Definition chunked_find (p : BlockPool) (block_hashes : BlockHashList) (max_length : Z) (gids : list Z)
    (spec_bs chunk : Z) (use_eagle : bool) (alignment dcp pcp : Z) : res (list (list loc)) :=
  do _ <- rassert (negb use_eagle) in
  do _ <- rassert (dcp =? 1) in
  do _ <- rassert (pcp =? 1) in
  do _ <- rassert (spec_bs =? alignment) in
  let max_num_blocks := max_length / spec_bs in
  let start_idx := if 0 <? max_length then max_length / chunk * chunk else 0 in
  let start_block := start_idx / spec_bs in
  chunked_loop p block_hashes gids
    ((fun i => i + start_block) <$> range (max_num_blocks - start_block))
    (replicate (length gids) (replicate (Z.to_nat start_block) (null_block p))).

(** ** MambaManager *)

Fixpoint mamba_loop (p : BlockPool) (block_hashes : BlockHashList) (gids : list Z) (bs alignment : Z)
    (n : nat) (computed : list (list loc)) : res (list (list loc)) :=
  match n with
  | O => Ok computed
  | S i =>
    do h <- bh_index block_hashes (Z.of_nat i) in
    do o <- cached_hit p h gids in
    match o with
    | Some cached =>
      if negb (bs =? alignment) && negb ((Z.of_nat i + 1) * bs mod alignment =? 0)
      then mamba_loop p block_hashes gids bs alignment i computed
      else Ok (zip_with (fun c b => c ++ replicate i (null_block p) ++ [b]) computed cached)
    | None => mamba_loop p block_hashes gids bs alignment i computed
    end
  end.

Definition mamba_find (p : BlockPool) (block_hashes : BlockHashList) (max_length : Z) (gids : list Z)
    (spec_bs alignment dcp pcp : Z) : res (list (list loc)) :=
  do _ <- rassert (dcp =? 1) in
  do _ <- rassert (pcp =? 1) in
  mamba_loop p block_hashes gids spec_bs alignment (Z.to_nat (max_length / spec_bs))
    (replicate (length gids) []).

(** ** Dispatch
    The other classes assert their own spec class, which is the one they are built for; the
    managers with the lookup of full attention are built for other specs too. *)
Definition find_longest_cache_hit (spec_ok : bool) (k : Kind) (p : BlockPool) (block_hashes : BlockHashList) (max_length : Z)
    (gids : list Z) (spec_bs : Z) (use_eagle : bool) (alignment dcp pcp : Z) : res (list (list loc)) :=
  match k with
  | FullAttention | SinkFullAttention _ | NELSSA _ _ =>
    full_find spec_ok p block_hashes max_length gids spec_bs use_eagle alignment dcp pcp
  | SlidingWindow w => swa_find p block_hashes max_length gids spec_bs w use_eagle alignment dcp pcp
  | ChunkedLocalAttention c => chunked_find p block_hashes max_length gids spec_bs c use_eagle alignment dcp pcp
  | Mamba _ _ => mamba_find p block_hashes max_length gids spec_bs alignment dcp pcp
  | CrossAttention => Err NotImplementedError
  end.

(** ** Rows and columns
    The loops work on per-group columns; the specifications on rows: one row per block
    index, with one block per group. *)

Definition columns (g : nat) (rows : list (list loc)) : list (list loc) :=
  (fun j => (fun r => default 0%nat (r !! j)) <$> rows) <$> seq 0 g.

Section columns.
Context (g : nat).
Implicit Types (rows : list (list loc)) (r : list loc).

Lemma columns_lookup rows j :
  columns g rows !! j = if decide (j < g)%nat then Some ((fun r => default 0%nat (r !! j)) <$> rows) else None.
Proof.
  unfold columns. rewrite list_lookup_fmap. case_decide.
  - by rewrite lookup_seq_lt.
  - by rewrite lookup_seq_ge by lia.
Qed.

Lemma length_columns rows : length (columns g rows) = g.
Proof. unfold columns. by rewrite length_fmap, length_seq. Qed.

Lemma columns_nil : columns g [] = replicate g [].
Proof.
  apply list_eq. intros j. rewrite columns_lookup. case_decide; symmetry.
  - by apply lookup_replicate_2.
  - apply lookup_replicate_None. lia.
Qed.

Lemma columns_repeat (x : loc) n : columns g (replicate n (replicate g x)) = replicate g (replicate n x).
Proof.
  apply list_eq. intros j. rewrite columns_lookup. case_decide as Hj; symmetry.
  - rewrite lookup_replicate_2 by done. f_equal. by rewrite fmap_replicate, lookup_replicate_2.
  - apply lookup_replicate_None. lia.
Qed.

(** Mapping the columns of row-wise operations. *)
Lemma columns_fmap (f : forall A, list A -> list A) rows :
  (forall A B (k : A -> B) l, f B (k <$> l) = k <$> f A l) ->
  f loc <$> columns g rows = columns g (f (list loc) rows).
Proof.
  intros Hf. apply list_eq. intros j. rewrite list_lookup_fmap, !columns_lookup.
  case_decide; simpl; [by rewrite Hf | done].
Qed.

HOW TO COMPLETE THIS TASK:
Only the lines from the one with "apply list_eq. intros j. rewrite columns_lookup. case_decide;" through the end of the data should be printed, each exactly as it appears.

THE COMPLETED TASK:
  apply list_eq. intros j. rewrite columns_lookup. case_decide; symmetry.
  - by apply lookup_replicate_2.
  - apply lookup_replicate_None. lia.
Qed.

Lemma columns_repeat (x : loc) n : columns g (replicate n (replicate g x)) = replicate g (replicate n x).
Proof.
  apply list_eq. intros j. rewrite columns_lookup. case_decide as Hj; symmetry.
  - rewrite lookup_replicate_2 by done. f_equal. by rewrite fmap_replicate, lookup_replicate_2.
  - apply lookup_replicate_None. lia.
Qed.

(** Mapping the columns of row-wise operations. *)
Lemma columns_fmap (f : forall A, list A -> list A) rows :
  (forall A B (k : A -> B) l, f B (k <$> l) = k <$> f A l) ->
  f loc <$> columns g rows = columns g (f (list loc) rows).
Proof.
  intros Hf. apply list_eq. intros j. rewrite list_lookup_fmap, !columns_lookup.
  case_decide; simpl; [by rewrite Hf | done].
Qed.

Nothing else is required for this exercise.